PDF(Pubmed)
Abstract:
Severe traumatic spinal cord injury (SCI) leads to long-lasting oligodendrocyte death and extensive demyelination in the lesion area. Oligodendrocyte progenitor cells (OPCs) are the reservoir of new mature oligodendrocytes during damaged myelin regeneration, which also have latent potential for neurogenic regeneration and oligospheres formation. Whether oligospheres derived OPCs can differentiate into neurons and the neurogenesis potential of OPCs after SCI remains unclear. In this study, primary OPCs cultures were used to generate oligospheres and detect the differentiation and neurogenesis potential of oligospheres. In vivo, SCI models of juvenile and adult mice were constructed. Combining the single-cell RNA sequencing (scRNA-seq), bulk RNA sequencing (RNA-seq), bioinformatics analysis, immunofluorescence staining, and molecular experiment, we investigated the neurogenesis potential and mechanisms of OPCs in vitro and vivo. We found that OPCs differentiation and oligodendrocyte morphology were significantly different between brain and spinal cord. Intriguingly, we identify a previously undescribed findings that OPCs were involved in oligospheres formation which could further differentiate into neuron-like cells. We also firstly detected the intermediate states of oligodendrocytes and neurons during oligospheres differentiation. Furthermore, we found that OPCs were significantly activated after SCI. Combining scRNA-seq and bulk RNA-seq data from injured spinal cord, we confirmed the neurogenesis potential of OPCs and the activation of endoplasmic reticulum stress after SCI. Inhibition of endoplasmic reticulum stress could effectively attenuate OPCs death. Additionally, we also found that endoplasmic reticulum may regulate the stemness and differentiation of oligospheres.
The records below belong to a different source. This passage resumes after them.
(* ===== verification/FutexExamples.v ===== *)
(** * Runs of the futexes

    Schedules that are executed on the model: instances of the properties in [FutexProps], and the
    behaviour of [futex_requeue] when both addresses are the same. *)

From stdpp Require Import functions.
From S2P Require Import Prelude OrdSeq Futex FutexLoop FutexSystem FutexProps.

(** What is done next: a thread enters a call, or takes a step with an answer of the host. *)
Inductive event : Type :=
  | Enter (t : Z) (c : call)
  | Run (t answer : Z).

(** Events that are not possible do nothing. *)
Definition happen (S : sys) (e : event) : sys :=
  match e with
  | Enter t c => match threads S !! t with None => Sys (st S) (<[t := call_prog t c]> (threads S)) | Some _ => S end
  | Run t answer =>
      match threads S !! t with
      | None => S
      | Some (Ret _) => Sys (st S) (delete t (threads S))
      | Some p => match run_step t answer (st S) p with Next s' p' => Sys s' (<[t := p']> (threads S)) | _ => S end
      end
  end.

Definition play (l : list event) (S : sys) : sys := fold_left happen l S.

(** All memory can be accessed and is zero. *)
Definition fresh : sys := Sys (FState ∅ 1 [] None ∅ (fun _ => 0) (fun _ _ _ => true) ∅ ∅ (fun _ => 0) ∅) ∅.

Lemma happen_step S e : rtc sys_step S (happen S e).
Proof.
  destruct e as [t c|t answer]; cbn.
  - destruct (threads S !! t) eqn:E; [done|]. by apply rtc_once, step_call.
  - destruct (threads S !! t) as [p|] eqn:E; [|done].
    assert (H : rtc sys_step S (match run_step t answer (st S) p with Next s' p' => Sys s' (<[t := p']> (threads S)) | _ => S end)).
    { destruct (run_step t answer (st S) p) eqn:Er; [done|done|]. apply rtc_once, (step_thread _ t). by eapply step_run. }
    destruct p; try exact H. apply rtc_once, (step_thread _ t). by eapply step_return.
Qed.

Lemma play_reachable l : reachable (play l fresh).
Proof.
  exists fresh. split; [done|]. unfold play. generalize fresh. induction l as [|e l IH]; intros S; [done|]. cbn.
  etransitivity; [apply happen_step|apply IH].
Qed.

(** A call with a number of steps. *)
Definition runs (t : Z) (c : call) (n : nat) : list event := Enter t c :: repeat (Run t 1) n.

(** Threads 1 and 2 wait at address 100; the second finds the futex of the first. *)
Definition two_wait : list event :=
  runs 1 (CFutex 100 FUTEX_WAIT 0 0 0 0) 13 ++ runs 2 (CFutex 100 FUTEX_WAIT 0 0 0 0) 8.

(** With their locks held: in [futex_wake], and in [futex_requeue] to address 200. *)
Definition at_wake : list event := two_wait ++ runs 3 (CFutex 100 FUTEX_WAKE 1 0 0 0) 5.
Definition at_requeue : list event := two_wait ++ runs 3 (CFutex 100 FUTEX_REQUEUE 1 1 200 0) 13.

(** All threads wake up and return. *)
Definition all_done : list event :=
  two_wait ++ runs 3 (CFutex 100 FUTEX_WAKE 2 0 0 0) 40 ++ repeat (Run 1 0) 40 ++ repeat (Run 2 0) 40.

Definition result (t : Z) (S : sys) : option Z := match threads S !! t with Some (Ret r) => Some r | _ => None end.

Definition quiet (S : sys) : bool := forallb (fun '(_, p) => negb (active p)) (map_to_list (threads S)).

Lemma quiet_quiescent S : quiet S = true -> quiescent S.
Proof.
  unfold quiet. rewrite forallb_forall. intros H t p Hp. apply elem_of_map_to_list, list_elem_of_In in Hp.
  specialize (H (t, p) Hp). cbn in H. by destruct (active p).
Qed.

(** ** Instances *)

(** An instance of [futex_never_fails]: thread 3 is about to move the waiters. *)
Lemma futex_never_fails_witness :
  match threads (play at_wake fresh) !! 3 with Some p => run_step 3 0 (st (play at_wake fresh)) p <> Crashed | None => False end.
Proof.
  assert (H : (if threads (play at_wake fresh) !! 3 then true else false) = true) by (vm_compute; reflexivity).
  destruct (threads (play at_wake fresh) !! 3) as [p|] eqn:E; [|discriminate H].
  apply (futex_never_fails (play at_wake fresh) 3 p 0 (play_reachable at_wake) E).
Defined.

(** An instance of [futex_calls_settle]: thread 3 holds the lock of the futex. *)
Lemma futex_calls_settle_witness :
  quiet (play at_wake fresh) = false /\ eventually at_rest (play at_wake fresh) /\
  (quiescent (play at_wake fresh) \/ moves (play at_wake fresh)).
Proof. split; [vm_compute; reflexivity|]. apply (futex_calls_settle (play at_wake fresh) (play_reachable at_wake)). Defined.

(** An instance of [futex_no_lost_wakeup]: thread 2 sleeps. *)
Lemma futex_no_lost_wakeup_witness :
  2 ∈ events (st (play two_wait fresh)) \/
  exists f x, heap (st (play two_wait fresh)) !! f = Some x /\ 2 ∈ waiters x /\
    tree_find (uaddr x) (g_futex_tree (st (play two_wait fresh))) = Some (uaddr x, f).
Proof.
  assert (H : (if threads (play two_wait fresh) !! 2 then true else false) = true) by (vm_compute; reflexivity).
  destruct (threads (play two_wait fresh) !! 2) as [p|] eqn:E; [|discriminate H].
  apply (futex_no_lost_wakeup (play two_wait fresh) 2 p (play_reachable two_wait)); [|exact E].
  apply quiet_quiescent. vm_compute. reflexivity.
Defined.

(** An instance of [futex_no_leak]: two threads have waited and have been woken up. *)
Lemma futex_no_leak_witness : heap (st (play all_done fresh)) = ∅ /\ next_ptr (st (play all_done fresh)) = 2.
Proof.
  split; [|vm_compute; reflexivity].
  assert (Hq : quiescent (play all_done fresh)) by (apply quiet_quiescent; vm_compute; reflexivity).
  apply (futex_no_leak (play all_done fresh) (play_reachable all_done) Hq).
  apply map_to_list_empty_iff. vm_compute. reflexivity.
Defined.

(** An instance of [move_to_wake_queue_fifo]: thread 1 came first. *)
Lemma move_to_wake_queue_fifo_witness :
  exists q s', move_to_wake_queue 3 1 FUTEX_BITSET_MATCH_ANY 1 [] (st (play at_wake fresh)) = Some ((1, q ++ []), s') /\ q = [1].
Proof.
  destruct (move_to_wake_queue_fifo (play at_wake fresh) 3 1 (Futex 100 [1; 2] true (Some 3) 4) FUTEX_BITSET_MATCH_ANY 1 []
              (play_reachable at_wake) ltac:(vm_compute; reflexivity) eq_refl) as (q & s' & H1 & _ & _ & _ & Hnd & Hq).
  assert (E : to_be_woken FUTEX_BITSET_MATCH_ANY 1 (wnodes (st (play at_wake fresh))) [1; 2] = [1]) by (vm_compute; reflexivity).
  assert (Eq : queued (st (play at_wake fresh)) = ∅) by (vm_compute; reflexivity).
  cbn [waiters] in H1, Hq. rewrite E in H1. setoid_rewrite E in Hq. exists q, s'. split; [exact H1|].
  apply Permutation_singleton_r, NoDup_Permutation; [exact Hnd|apply NoDup_singleton|]. intros t. rewrite Hq, Eq. clear. set_solver.
Defined.

(** An instance of [requeue_waiters_correct]: thread 1 is woken and thread 2 moved. *)
Lemma requeue_waiters_correct_witness :
  exists q s', requeue_waiters 3 1 2 1 1 (st (play at_requeue fresh)) = Some ((1, 1, q), s') /\
    (waiters <$> heap s') !! 2 = Some [2].
Proof.
  destruct (requeue_waiters_correct (play at_requeue fresh) 3 1 2 (Futex 100 [1; 2] true (Some 3) 4) (Futex 200 [] true (Some 3) 2) 1 1
              (play_reachable at_requeue)) as (q & s' & H1 & H2 & _);
    [vm_compute; reflexivity|vm_compute; reflexivity|reflexivity|vm_compute; reflexivity|reflexivity|reflexivity|vm_compute; reflexivity
    |lia|lia|lia|].
  exists q, s'. split; [exact H1|]. rewrite H2. by rewrite lookup_insert_eq.
Defined.

(** An instance of [wait_enqueue_correct]: the word is 0, so thread 3 may wait behind the others. *)
Lemma wait_enqueue_correct_witness :
  exists s', wait_enqueue 3 1 100 0 7 (st (play at_wake fresh)) = Some ((true, false), s') /\ (waiters <$> heap s') !! 1 = Some [1; 2; 3].
Proof.
  pose proof (wait_enqueue_correct (st (play at_wake fresh)) 3 1 (Futex 100 [1; 2] true (Some 3) 4) 100 0 7 ltac:(vm_compute; reflexivity)
                eq_refl) as H.
  rewrite decide_True in H by (vm_compute; reflexivity). destruct H as (s' & H1 & H2 & _). exists s'. split; [exact H1|].
  rewrite H2. by rewrite lookup_insert_eq.
Defined.

(** ** Requeueing to the same address *)

(** With two waiters and a limit of 5 the result is 5. *)
Definition at_same : list event := two_wait ++ runs 3 (CFutex 100 FUTEX_REQUEUE 0 5 100 0) 7.

Example requeue_same_address_returns_five :
  let S := play (two_wait ++ runs 3 (CFutex 100 FUTEX_REQUEUE 0 5 100 0) 14) fresh in
  result 3 S = Some 5 /\ (waiters <$> heap (st (play two_wait fresh))) !! 1 = Some [1; 2] /\
  (waiters <$> heap (st S)) !! 1 = Some [2; 1].
Proof. vm_compute. auto. Qed.

(** An instance of [requeue_same_address_rounds]. *)
Lemma requeue_same_address_rounds_witness :
  exists q s', requeue_waiters 3 1 1 0 5 (st (play at_same fresh)) = Some ((0, 5, q), s') /\ (waiters <$> heap s') !! 1 = Some [2; 1].
Proof.
  destruct (requeue_same_address_rounds (play at_same fresh) 3 1 (Futex 100 [1; 2] true (Some 3) 5) 0 5 (play_reachable at_same))
    as (q & s' & H1 & H2 & _); [vm_compute; reflexivity|vm_compute; reflexivity|reflexivity|reflexivity|vm_compute; reflexivity|lia|lia|].
  exists q, s'. split; [exact H1|]. rewrite H2. by rewrite lookup_insert_eq.
Defined.
(* ===== verification/LruCache.v ===== *)
(** * The cache of protected files: [common/src/protected_files/lru_cache.c]

    A list of keys, most recently used first, and a hash table from keys to data, which
    are kept in step.  The nodes of the list are known by their keys.  [None] is a failed
    assertion.  Allocations are assumed to succeed. *)

From S2P Require Import Prelude.

(** [current]: NULL, a node of the list, or a node that has been freed. *)
Inductive cursor : Type :=
  | CNull
  | CNode (key : Z)
  | CFreed.

(** [struct lruc_context]; the data are pointers. *)
Record lruc_context : Type := Lruc {
  lruc_list : list Z;
  lruc_map : gmap Z Z;
  lruc_current : cursor;
}.

Definition lruc_create : lruc_context := Lruc [] ∅ CNull.

Definition get_map_node (lruc : lruc_context) (key : Z) : option Z := lruc_map lruc !! key.

(** [LISTP_DEL] of the node with a key. *)
Definition list_del (key : Z) (l : list Z) : list Z := filter (fun k => k <> key) l.

Definition lruc_add (lruc : lruc_context) (key data : Z) : bool * lruc_context :=
  match get_map_node lruc key with
  | Some _ => (false, lruc)
  | None => (true, Lruc (key :: lruc_list lruc) (<[key := data]> (lruc_map lruc)) (lruc_current lruc))
  end.

Definition lruc_find (lruc : lruc_context) (key : Z) : option Z := get_map_node lruc key.

(** The data, and the cache with the node moved to the front. *)
Definition lruc_get (lruc : lruc_context) (key : Z) : option Z * lruc_context :=
  match get_map_node lruc key with
  | None => (None, lruc)
  | Some data => (Some data, Lruc (key :: list_del key (lruc_list lruc)) (lruc_map lruc) (lruc_current lruc))
  end.

Definition lruc_size (lruc : lruc_context) : Z := Z.of_nat (size (lruc_map lruc)).

(** The data of a key that must be in the table. *)
Definition data_of_key (lruc : lruc_context) (key : Z) : option (option Z) :=
  match get_map_node lruc key with
  | Some data => Some (Some data)
  | None => None
  end.

Definition lruc_get_first (lruc : lruc_context) : option (option Z * lruc_context) :=
  match lruc_list lruc with
  | [] => Some (None, lruc)
  | key :: _ =>
      d ← data_of_key lruc key; Some (d, Lruc (lruc_list lruc) (lruc_map lruc) (CNode key))
  end.

(** The key behind another one in the list; [None] if [key] is not there. *)
Fixpoint next_key (key : Z) (l : list Z) : option (option Z) :=
  match l with
  | [] => None
  | k :: l' => if k =? key then Some (head l') else next_key key l'
  end.

(** [None] if [current] is a node that has been freed. *)
Definition lruc_get_next (lruc : lruc_context) : option (option Z * lruc_context) :=
  match lruc_list lruc, lruc_current lruc with
  | _ :: _, CNode cur =>
      next ← next_key cur (lruc_list lruc);
      match next with
      | None => Some (None, Lruc (lruc_list lruc) (lruc_map lruc) CNull)
      | Some key =>
          d ← data_of_key lruc key; Some (d, Lruc (lruc_list lruc) (lruc_map lruc) (CNode key))
      end
  | _ :: _, CFreed => None
  | _, _ => Some (None, lruc)
  end.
These findings revealed the neurogenesis potential of OPCs from oligospheres and injured spinal cord, which may provide a new source and a potential target for spinal cord repair.
摘要:
严重的创伤性脊髓损伤(SCI)导致持久的少突胶质细胞死亡和病变区域的广泛脱髓鞘。少突胶质祖细胞(OPCs)是受损髓鞘再生过程中新的成熟少突胶质细胞的储库,也具有潜在的神经源性再生和寡球形成的潜力。脊髓损伤后OPCs是否能分化为神经元和神经发生潜能尚不清楚。在这项研究中,原代OPCs培养物用于产生寡球并检测寡球的分化和神经发生潜力。在体内,构建了幼年和成年小鼠的SCI模型。结合单细胞RNA测序(scRNA-seq),批量RNA测序(RNA-seq),生物信息学分析,免疫荧光染色,和分子实验,我们研究了OPCs在体外和体内的神经发生潜力和机制。我们发现脑和脊髓之间的OPCs分化和少突胶质细胞形态显着不同。有趣的是,我们确定了以前未描述的发现,即OPC参与了可以进一步分化为神经元样细胞的寡球体形成。我们还首次检测了少突胶质细胞和神经元在少突胶质细胞分化过程中的中间状态。此外,我们发现OPCs在SCI后被显著激活。结合scRNA-seq和来自受损脊髓的大量RNA-seq数据,我们证实了OPCs的神经发生潜力和SCI后内质网应激的激活。抑制内质网应激可有效减轻OPCs死亡。此外,我们还发现内质网可能调节寡球体的干性和分化。这些发现揭示了OPCs的神经发生潜力来自少球和受损的脊髓,这可能为脊髓修复提供新的来源和潜在的目标。